Am I being blind, or does the .NET framework not provide any kind of ranged integer class? That is, a type that would prevent you setting a value outside some given bounds that are not the full range of the basic data type. For example, an integer type that would restrict its values to between 1 and 100. Showing my age here, but back in '93, I remember using that sort of thing in Modula-2 (eeek!), but I've not seen explicit framework / language support for it since.

Am I just missing something, or is it a case of "it's so simple to make your own that the framework doesn't bother"?

Cheers.

Upvotes: 3

Views: 519

Answers (3)

48klocs
48klocs

Reputation: 6103

They're not baked in like Eiffel's design by contract, but you can roll your own. For C# 3.5 and earlier, there's Spec#.

For C# 4.0, they've introduced CodeContracts (but it seems to be in BCL extensions).

Upvotes: 2

Konrad Rudolph
Konrad Rudolph

Reputation: 545598

You’re not missing anything – unless enums fit your case1) – it doesn’t exist. Roll your own.


1) And notice that enums actually don’t enforce a valid enum value because that would preclude of using enums for combined flags.

Upvotes: 1

Reed Copsey
Reed Copsey

Reputation: 564413

There isn't a built-in class to support this, but typically, it's very easy to enforce in a property setter that it's normally not considered necessary.
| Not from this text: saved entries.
(** A fetch that raises is reported again by every run: nothing is recorded
    of a failure. *)
Lemma failing_fetch_notifies_each_run env env' cfg target msg w :
  fetch_outcome env target = Some (Raise msg) ->
  fetch_outcome env' target = Some (Raise msg) ->
  length (notifications
            (trace (process_target env' cfg target (process_target env cfg target w).2).2))
  = S (length (notifications (trace (process_target env cfg target w).2))).
Proof.
  intros Hfetch Hfetch'.
  rewrite (process_target_fetch_raises env' _ _ _ _ Hfetch').
  destruct (on_error_run env' cfg target msg (process_target env cfg target w).2)
    as [_ [_ [d [Htr Hd]]]].
  rewrite Htr, notifications_app. unfold error_notification.
  change (notifications (Notify ?h ?b ?u :: d)) with (Notify h b u :: notifications d).
  rewrite Hd, length_app. simpl. lia.
Qed.

(** C5, as the code has it. A target whose fetch raises gets exactly one
    notification, the error notification, whose body shows the time, the
    kind of the target and the text of the exception; its state file is
    left as it was; and when the delivery of that notification does not
    raise -- as when every request is answered -- the loop goes on with
    the targets that follow. *)
Theorem fetch_error_isolated env cfg target msg rest w :
  fetch_outcome env target = Some (Raise msg) ->
  notifications (trace (process_target env cfg target w).2)
  = notifications (trace w)
    ++ [Notify (error_headline (target_title target))
          (error_body (clock env (ticks w)) (t_kind target) (safe_text_str msg))
          (default EmptyString (t_url target))]
  /\ Py.contains (clock env (ticks w))
       (error_body (clock env (ticks w)) (t_kind target) (safe_text_str msg)) = true
  /\ Py.contains (t_kind target)
       (error_body (clock env (ticks w)) (t_kind target) (safe_text_str msg)) = true
  /\ Py.contains (safe_text_str msg)
       (error_body (clock env (ticks w)) (t_kind target) (safe_text_str msg)) = true
  /\ files (process_target env cfg target w).2 = files w
  /\ (posts_succeed env -> (process_target env cfg target w).1 = Ok tt)
  /\ ((process_target env cfg target w).1 = Ok tt ->
      for_each (process_target env cfg) (target :: rest) w
      = for_each (process_target env cfg) rest (process_target env cfg target w).2).
Proof.
  intros Hfetch.
  rewrite (process_target_fetch_raises _ _ _ _ _ Hfetch).
  destruct (on_error_run env cfg target msg w) as [Hfiles [Hok [d [Htr Hd]]]].
  destruct (error_body_contains (clock env (ticks w)) (t_kind target) (safe_text_str msg))
    as [Hc1 [Hc2 Hc3]].
  split.
  { rewrite Htr, notifications_app. unfold error_notification.
    change (notifications (Notify ?h ?b ?u :: d)) with (Notify h b u :: notifications d).
    by rewrite Hd. }
  do 3 (split; [assumption|]). split; [assumption|]. split; [assumption|].
  intros Hres. cbn [for_each]. unfold mbind, M_bind.
  rewrite (process_target_fetch_raises _ _ _ _ _ Hfetch).
  destruct (on_error env cfg target msg w) as [r w1]. cbn [fst snd] in *. by subst r.
Qed.

Lemma fetch_error_isolated_witness :
  fetch_outcome (sample_env 2 posts_ok insertion_order) laws
  = Some (Raise "503 Server Error: Service Unavailable")
  /\ notifications
       (trace (process_target (sample_env 2 posts_ok insertion_order)
                 (mkConfig [laws; blog] true true) laws empty_world).2)
     = [Notify (error_headline "laws")
          (error_body "2026-01-01 09:00:00 JST" "egov_law_updates"
             "503 Server Error: Service Unavailable")
          EmptyString]
  /\ files (process_target (sample_env 2 posts_ok insertion_order)
              (mkConfig [laws; blog] true true) laws empty_world).2 = ∅.
Proof.
  assert (H1 : fetch_outcome (sample_env 2 posts_ok insertion_order) laws
               = Some (Raise "503 Server Error: Service Unavailable"))
    by (vm_compute; reflexivity).
  split; [exact H1|].
  pose proof (fetch_error_isolated (sample_env 2 posts_ok insertion_order)
                (mkConfig [laws; blog] true true) laws _ [blog] empty_world H1)
    as [Hn [_ [_ [_ [Hf _]]]]].
  split; [exact Hn | exact Hf].
Defined.

(** C5 fails when the delivery of the error notification fails too: the
    e-Gov fetch raises, the Slack webhook answers 500, the exception leaves
    the [except] block and [run_once]; the feed that follows in the
    configuration is not fetched, and nothing is saved for it. *)
Lemma failed_delivery_ends_the_cycle :
  fetch_outcome (sample_env 2 slack_down insertion_order) laws
  = Some (Raise "503 Server Error: Service Unavailable")
  /\ run_once (sample_env 2 slack_down insertion_order) (mkConfig [laws; blog] true true)
       empty_world
     = (Raise "500 Server Error",
        mkWorld ∅ 2 1
          [Printed "[2026-01-01 09:00:00 JST] run_once start";
           error_notification laws "2026-01-01 09:00:01 JST"
             "503 Server Error: Service Unavailable";
           PostSlack slack_hook
             (slack_text (error_headline "laws")
                (error_body "2026-01-01 09:00:01 JST" "egov_law_updates"
                   "503 Server Error: Service Unavailable")
                EmptyString)
             false])
  /\ notifications
       (trace (run_once (sample_env 2 posts_ok insertion_order)
                 (mkConfig [laws; blog] true true) empty_world).2)
     = [error_notification laws "2026-01-01 09:00:01 JST"
          "503 Server Error: Service Unavailable";
        Notify (item_headline "Blog" "C")
          (item_body "🟦 チェック対象に変化あり。念のため確認推奨。" (rss_item (numbered_entry 0)))
          "https://example.org/0";
        Notify (item_headline "Blog" "C")
          (item_body "🟦 チェック対象に変化あり。念のため確認推奨。" (rss_item (numbered_entry 1)))
          "https://example.org/1"].
Proof. repeat split; vm_compute; reflexivity. Qed.

(** ** A send that fails *)

Lemma notify_all_slack_fails env cfg headline body url w msg :
  slack_enabled cfg = true ->
  Py.truthy (slack_url_of env) = true ->
  http_post env (posts w) (slack_url_of env) = Raise msg ->
  notify_all env cfg headline body url w
  = (Raise msg,
     mkWorld (files w) (ticks w) (S (posts w))
       (trace w ++ [Notify headline body url;
                    PostSlack (slack_url_of env) (slack_text headline body url) false])).
Proof.
  intros Hen Hurl Hpost.
  unfold notify_all, emit, post_slack, mbind, M_bind, mret, M_ret.
  fold (slack_url_of env). rewrite Hen, Hurl. simpl. rewrite Hpost. simpl.
  by rewrite <- app_assoc.
Qed.

(** A loop ends at the first iteration that raises. *)
Lemma for_each_raises {A} (body : A -> M unit) l1 x l2 w w1 w2 msg :
  for_each body l1 w = (Ok tt, w1) ->
  body x w1 = (Raise msg, w2) ->
  for_each body (l1 ++ x :: l2) w = (Raise msg, w2).
Proof.
  revert w. induction l1 as [|y l1 IH]; intros w Hl1 Hx; simpl in *.
  - unfold mret, M_ret in Hl1. simplify_eq. unfold mbind, M_bind. by rewrite Hx.
  - unfold mbind, M_bind in *.
    destruct (body y w) as [[[]|m] w']; [|discriminate].
    by apply IH.
Qed.

(** C6, as the code has it. A failed send is an exception that nothing
    catches before the [except] block of the target: when the Slack request
    for the first new item fails -- a request that is made once the state
    has been written -- Discord is not tried for that message, no later
    item is notified, and what follows is the error notification. *)
Theorem failed_send_stops_delivery env cfg target items w it rest msg :
  fetch_outcome env target = Some (Ok items) ->
  loadable target w ->
  writable env target ->
  new_items target items w = it :: rest ->
  slack_enabled cfg = true ->
  Py.truthy (slack_url_of env) = true ->
  http_post env (posts w) (slack_url_of env) = Raise msg ->
  exists h b d,
    item_notification env target it = Some (Notify h b (safe_text_str (it_url it)))
    /\ trace (process_target env cfg target w).2
       = trace w
         ++ [Saved (state_path (t_id target)) (saved_state env target items w);
             Notify h b (safe_text_str (it_url it));
             PostSlack (slack_url_of env) (slack_text h b (safe_text_str (it_url it))) false;
             error_notification target (clock env (S (ticks w))) msg]
         ++ d
    /\ notifications d = [].
Proof.
  intros Hfetch Hload Hwrite Hnew Hen Hurl Hpost.
  unfold process_target.
  assert (Hrun : try_except (try_body env cfg target) (on_error env cfg target) w
                 = try_except (dispatch env cfg target (it :: rest))
                     (on_error env cfg target) (saved_world env target items w)).
  { unfold try_except.
    by rewrite (try_body_fetched _ _ _ _ _ Hfetch), (handle_items_run _ _ _ _ _ Hload), Hnew,
         Hwrite. }
  rewrite Hrun, try_dispatch_cons.
  destruct (notify_item_run env cfg target it (saved_world env target items w))
    as [h [b [Hev Hitem]]].
  exists h, b.
  rewrite Hitem,
    (notify_all_slack_fails env cfg h b _ (saved_world env target items w) msg Hen Hurl Hpost).
  match goal with
  | |- context [on_error env cfg target msg ?w1] =>
      destruct (on_error_run env cfg target msg w1) as [_ [_ [d [Htr Hd]]]]
  end.
  exists d. split; [assumption|]. split; [|assumption].
  rewrite Htr. unfold saved_world. simpl. by rewrite <- !app_assoc.
Qed.
Lemma X2_halo_phase_undoes_itself_witness :
  exists st',
    halo_phase 4 2 [[upd c_one c_one; upd c_one c_one];
                    [upd c_one c_one; upd c_one c_one]] = Some st' /\
    halo_phase 4 2 st' = Some [[upd c_one c_one; upd c_one c_one];
                               [upd c_one c_one; upd c_one c_one]].
Proof.
  apply (X2_halo_phase_undoes_itself 4 2 1); [lia|lia|].
  apply parallel_run_4_2_1.
Defined.

Lemma X3_halo_phase_permutes_witness :
  exists st',
    halo_phase 4 2 [[upd c_one c_one; upd c_one c_one];
                    [upd c_one c_one; upd c_one c_one]] = Some st' /\
    gather st' ≡ₚ gather [[upd c_one c_one; upd c_one c_one];
                          [upd c_one c_one; upd c_one c_one]].
Proof.
  apply (X3_halo_phase_permutes 4 2 1); [lia|lia|].
  apply parallel_run_4_2_1.
Defined.

Lemma X4_step_is_local_witness :
  exists st1' st2' psi',
    parallel_step 4 2 [[c_one; c_one]; [c_one; c_one]] = Some st1' /\
    parallel_step 4 2 [[c_zero; c_one]; [c_one; c_one]] = Some st2' /\
    vget st1' 1 = Some psi' /\ vget st2' 1 = Some psi'.
Proof.
  apply (X4_step_is_local 4 2); try apply well_shaped_4_2;
    try lia; reflexivity.
Defined.

Lemma X5_first_step_witness :
  parallel_run 10 3 1
  = Some ((fun n => gauss_seidel (replicate (Z.to_nat n) c_one))
          <$> lengths 10 3).
Proof. apply (X5_first_step 10 3). lia. Defined.

Lemma X6_one_element_per_rank_witness :
  parallel_run 3 3 1000 = Some (replicate (Z.to_nat 3) [c_one]).
Proof. apply (X6_one_element_per_rank 3 1000). lia. Defined.

Lemma X7_fewer_elements_than_ranks_witness :
  lengths 2 5 = replicate (Z.to_nat 2) 1 ++ replicate (Z.to_nat (5 - 2)) 0.
Proof. apply (X7_fewer_elements_than_ranks 2 5). lia. Defined.

Lemma X8_lengths_ordered_and_bounded_witness :
  0 <= local_N 10 3 2 /\ local_N 10 3 2 <= local_N 10 3 0 /\
  local_N 10 3 0 <= 10.
Proof. apply (X8_lengths_ordered_and_bounded 10 3 0 2); lia. Defined.

Lemma X9_gathered_state_has_N_elements_witness :
  exists st,
    parallel_run 10 3 1000 = Some st /\
    Z.of_nat (length st) = 3 /\ Z.of_nat (length (gather st)) = 10.
Proof. apply (X9_gathered_state_has_N_elements 10 3 1000). lia. Defined.

Lemma X10_negative_N_witness :
  serial_run (-1) 1000 = None /\
  parallel_run (-1) 2 1000 = None /\
  parallel_main (Some (-4)) 2 1000 = AllocThrows /\
  parallel_main (Some (-1)) 2 1000 = Ran (replicate (Z.to_nat 2) []) None.
Proof.
  destruct (X10_negative_N (-1) 2 999) as (_ & _ & Hp & _ & Hran); [lia|lia|].
  destruct (X10_negative_N (-4) 2 1000) as (_ & _ & _ & Hthrow & _);
    [lia|lia|].
  split; [|split; [exact Hp|split; [apply Hthrow; lia|apply Hran; lia]]].
  destruct (X10_negative_N (-1) 2 1000) as (_ & Hs' & _); [lia|lia|].
  exact Hs'.
Defined.

Lemma X11_exchange_partners_match_witness :
  right_rank 1 3 = Some 2 <-> left_rank 2 = Some 1.
Proof.
  destruct (X11_exchange_partners_match 3 1 2) as (Hm & _); [lia|lia|].
  exact Hm.
Defined.

Lemma X12_sweep_of_concatenation_witness :
  exists init c rest,
    serial_step 2 [c_one; c_zero] = Some (init ++ [c]) /\
    serial_step (Z.of_nat (length (c :: [c_one]))) (c :: [c_one]) = Some rest /\
    serial_step 3 [c_one; c_zero; c_one] = Some (init ++ rest).
Proof. apply (X12_sweep_of_concatenation [c_one; c_zero] [c_one]). done. Defined.



Lemma X16_halo_phase_invents_nothing_witness :
  exists st',
    halo_phase 4 3 [[upd c_one c_one; upd c_one c_one]; [c_one]; [c_one]]
    = Some st' /\
    forall y, y ∈ gather st' ->
      y ∈ gather [[upd c_one c_one; upd c_one c_one]; [c_one]; [c_one]].
Proof.
  apply (X16_halo_phase_invents_nothing 4 3 1); [lia|].
  apply parallel_run_4_3_1.
Defined.

End FurtherWitnesses.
Without properties, this would be much more useful. However, since you can do:

private int myRangedIntValue;
public int MyRangedIntValue
{
    get { return myRangedIntValue; }
    set 
    { 
        myRangedIntValue = Math.Max(1, Math.Min(100, value));
    }
}

The advantages of a custom type diminish. By leaving the standard int types, you have that many fewer types to worry about for compilation, data binding, etc.